- [WHAT IS BEING ASKED]: Copy every line that contains the string "request" from the entries below.

- [RECORDS SUPPLIED]:
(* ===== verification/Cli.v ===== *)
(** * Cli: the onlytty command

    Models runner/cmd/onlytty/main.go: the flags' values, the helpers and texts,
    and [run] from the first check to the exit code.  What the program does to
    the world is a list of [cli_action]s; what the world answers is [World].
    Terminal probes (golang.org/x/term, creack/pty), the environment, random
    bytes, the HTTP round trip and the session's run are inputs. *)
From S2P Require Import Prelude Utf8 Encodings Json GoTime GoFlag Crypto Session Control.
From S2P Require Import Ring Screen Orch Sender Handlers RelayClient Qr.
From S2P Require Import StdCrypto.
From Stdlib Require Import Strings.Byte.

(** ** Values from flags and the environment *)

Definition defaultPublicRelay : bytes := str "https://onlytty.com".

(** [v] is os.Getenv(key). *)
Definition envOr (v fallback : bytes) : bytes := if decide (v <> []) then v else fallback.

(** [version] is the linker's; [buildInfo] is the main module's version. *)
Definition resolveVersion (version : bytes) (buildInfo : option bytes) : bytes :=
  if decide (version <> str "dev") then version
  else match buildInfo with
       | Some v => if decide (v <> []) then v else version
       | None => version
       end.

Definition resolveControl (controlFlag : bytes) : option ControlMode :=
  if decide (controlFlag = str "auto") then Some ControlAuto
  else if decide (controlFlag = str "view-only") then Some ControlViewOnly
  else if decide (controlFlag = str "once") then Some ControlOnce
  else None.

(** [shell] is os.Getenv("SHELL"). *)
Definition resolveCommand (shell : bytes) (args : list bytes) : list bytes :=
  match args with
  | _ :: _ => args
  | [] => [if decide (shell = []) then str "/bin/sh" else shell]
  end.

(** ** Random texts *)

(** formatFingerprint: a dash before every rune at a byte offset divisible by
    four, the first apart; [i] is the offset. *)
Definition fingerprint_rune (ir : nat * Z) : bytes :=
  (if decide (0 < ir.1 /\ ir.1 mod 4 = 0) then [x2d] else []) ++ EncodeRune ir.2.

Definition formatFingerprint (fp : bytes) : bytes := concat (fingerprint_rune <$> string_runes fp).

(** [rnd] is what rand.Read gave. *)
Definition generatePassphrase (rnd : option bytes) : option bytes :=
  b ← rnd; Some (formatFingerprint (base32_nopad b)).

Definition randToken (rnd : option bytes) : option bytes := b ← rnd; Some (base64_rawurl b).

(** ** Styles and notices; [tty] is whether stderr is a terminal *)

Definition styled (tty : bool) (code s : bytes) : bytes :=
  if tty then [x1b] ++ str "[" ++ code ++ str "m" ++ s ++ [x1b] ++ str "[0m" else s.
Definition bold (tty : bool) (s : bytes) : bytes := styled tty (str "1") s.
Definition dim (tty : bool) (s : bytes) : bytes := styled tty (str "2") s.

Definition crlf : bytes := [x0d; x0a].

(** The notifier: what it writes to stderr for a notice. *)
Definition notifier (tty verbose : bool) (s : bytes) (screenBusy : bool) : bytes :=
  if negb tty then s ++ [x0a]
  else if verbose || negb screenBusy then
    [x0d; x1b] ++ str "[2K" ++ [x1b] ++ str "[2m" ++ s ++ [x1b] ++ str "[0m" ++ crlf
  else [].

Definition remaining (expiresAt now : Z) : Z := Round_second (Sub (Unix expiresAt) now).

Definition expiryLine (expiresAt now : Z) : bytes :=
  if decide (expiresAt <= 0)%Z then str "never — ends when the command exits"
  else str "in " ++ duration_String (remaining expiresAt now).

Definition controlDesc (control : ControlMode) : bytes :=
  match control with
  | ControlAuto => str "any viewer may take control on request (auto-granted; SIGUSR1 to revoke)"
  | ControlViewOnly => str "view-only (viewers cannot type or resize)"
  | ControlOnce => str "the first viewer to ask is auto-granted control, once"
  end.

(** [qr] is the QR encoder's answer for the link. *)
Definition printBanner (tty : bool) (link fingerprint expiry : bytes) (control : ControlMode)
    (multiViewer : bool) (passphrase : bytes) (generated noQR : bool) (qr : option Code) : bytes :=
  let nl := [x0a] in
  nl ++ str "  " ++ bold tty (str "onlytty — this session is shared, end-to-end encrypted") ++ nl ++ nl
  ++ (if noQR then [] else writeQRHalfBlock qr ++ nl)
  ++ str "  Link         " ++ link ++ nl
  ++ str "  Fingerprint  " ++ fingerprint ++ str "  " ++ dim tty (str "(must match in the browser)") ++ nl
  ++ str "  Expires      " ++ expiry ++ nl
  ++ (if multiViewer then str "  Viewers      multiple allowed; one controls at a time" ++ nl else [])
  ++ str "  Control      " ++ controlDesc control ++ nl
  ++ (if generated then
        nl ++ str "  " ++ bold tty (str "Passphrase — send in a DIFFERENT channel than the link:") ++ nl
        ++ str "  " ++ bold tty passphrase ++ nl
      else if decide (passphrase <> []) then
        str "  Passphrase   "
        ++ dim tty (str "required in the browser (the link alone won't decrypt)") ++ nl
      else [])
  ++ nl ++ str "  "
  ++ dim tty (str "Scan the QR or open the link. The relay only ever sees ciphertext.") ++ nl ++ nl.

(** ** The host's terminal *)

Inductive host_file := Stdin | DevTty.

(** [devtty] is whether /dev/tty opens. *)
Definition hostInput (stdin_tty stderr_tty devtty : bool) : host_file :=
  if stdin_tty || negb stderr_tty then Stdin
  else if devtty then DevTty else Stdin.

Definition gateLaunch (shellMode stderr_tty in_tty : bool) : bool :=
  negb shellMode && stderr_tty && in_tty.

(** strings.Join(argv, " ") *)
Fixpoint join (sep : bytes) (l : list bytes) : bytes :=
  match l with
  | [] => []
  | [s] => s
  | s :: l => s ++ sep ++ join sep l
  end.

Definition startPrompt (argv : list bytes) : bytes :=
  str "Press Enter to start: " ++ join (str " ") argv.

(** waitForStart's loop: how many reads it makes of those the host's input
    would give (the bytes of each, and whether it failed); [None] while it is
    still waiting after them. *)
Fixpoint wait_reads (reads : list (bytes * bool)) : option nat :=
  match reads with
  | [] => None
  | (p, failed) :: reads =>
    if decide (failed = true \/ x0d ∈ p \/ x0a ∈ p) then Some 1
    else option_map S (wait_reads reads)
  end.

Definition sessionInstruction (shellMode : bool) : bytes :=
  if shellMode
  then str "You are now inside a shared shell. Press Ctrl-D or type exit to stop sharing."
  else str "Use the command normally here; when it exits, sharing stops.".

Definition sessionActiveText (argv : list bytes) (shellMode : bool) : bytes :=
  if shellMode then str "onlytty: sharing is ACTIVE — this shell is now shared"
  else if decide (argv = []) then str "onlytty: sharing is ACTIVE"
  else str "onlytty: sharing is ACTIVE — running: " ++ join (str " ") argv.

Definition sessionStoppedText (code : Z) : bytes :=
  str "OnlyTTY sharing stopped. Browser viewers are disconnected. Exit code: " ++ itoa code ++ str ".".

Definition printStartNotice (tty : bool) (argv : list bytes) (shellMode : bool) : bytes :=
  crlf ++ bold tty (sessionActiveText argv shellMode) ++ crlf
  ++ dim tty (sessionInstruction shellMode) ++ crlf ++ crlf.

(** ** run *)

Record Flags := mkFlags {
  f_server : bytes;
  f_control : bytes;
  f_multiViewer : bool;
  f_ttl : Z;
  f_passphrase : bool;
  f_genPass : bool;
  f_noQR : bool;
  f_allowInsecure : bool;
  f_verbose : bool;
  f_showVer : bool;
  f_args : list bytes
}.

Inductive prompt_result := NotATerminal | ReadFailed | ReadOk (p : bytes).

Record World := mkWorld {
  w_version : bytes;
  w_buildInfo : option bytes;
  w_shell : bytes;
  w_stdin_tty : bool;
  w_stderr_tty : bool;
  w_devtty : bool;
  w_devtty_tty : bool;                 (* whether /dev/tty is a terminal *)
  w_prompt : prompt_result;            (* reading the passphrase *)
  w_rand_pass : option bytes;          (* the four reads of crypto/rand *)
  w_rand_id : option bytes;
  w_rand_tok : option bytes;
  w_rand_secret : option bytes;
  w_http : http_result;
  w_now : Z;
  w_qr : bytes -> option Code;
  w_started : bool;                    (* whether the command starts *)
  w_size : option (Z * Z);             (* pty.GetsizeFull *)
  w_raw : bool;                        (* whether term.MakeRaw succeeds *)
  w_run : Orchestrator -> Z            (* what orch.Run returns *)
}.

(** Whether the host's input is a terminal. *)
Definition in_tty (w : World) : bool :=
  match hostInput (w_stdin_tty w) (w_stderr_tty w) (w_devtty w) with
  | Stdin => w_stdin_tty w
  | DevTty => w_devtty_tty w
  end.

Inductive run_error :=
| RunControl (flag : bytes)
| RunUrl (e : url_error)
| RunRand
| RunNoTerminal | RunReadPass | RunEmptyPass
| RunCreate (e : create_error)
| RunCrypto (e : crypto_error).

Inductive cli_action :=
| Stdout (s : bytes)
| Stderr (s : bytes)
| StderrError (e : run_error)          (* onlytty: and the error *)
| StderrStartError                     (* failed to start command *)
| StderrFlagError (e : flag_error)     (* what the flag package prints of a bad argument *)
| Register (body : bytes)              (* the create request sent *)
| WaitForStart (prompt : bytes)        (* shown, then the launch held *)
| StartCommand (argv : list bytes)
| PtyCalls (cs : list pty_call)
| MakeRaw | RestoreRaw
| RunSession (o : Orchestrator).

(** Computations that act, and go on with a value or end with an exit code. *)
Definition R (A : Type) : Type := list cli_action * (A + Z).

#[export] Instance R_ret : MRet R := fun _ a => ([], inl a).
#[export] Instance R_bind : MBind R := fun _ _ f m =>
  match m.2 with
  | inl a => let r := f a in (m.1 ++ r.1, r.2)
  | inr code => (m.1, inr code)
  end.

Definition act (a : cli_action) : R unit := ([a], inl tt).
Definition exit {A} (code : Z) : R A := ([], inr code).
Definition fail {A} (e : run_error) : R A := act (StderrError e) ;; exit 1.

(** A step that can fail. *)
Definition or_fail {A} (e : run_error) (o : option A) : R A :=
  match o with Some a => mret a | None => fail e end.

- [ANSWER TO THIS TASK]:
  | ControlAuto => str "any viewer may take control on request (auto-granted; SIGUSR1 to revoke)"
| Register (body : bytes)              (* the create request sent *)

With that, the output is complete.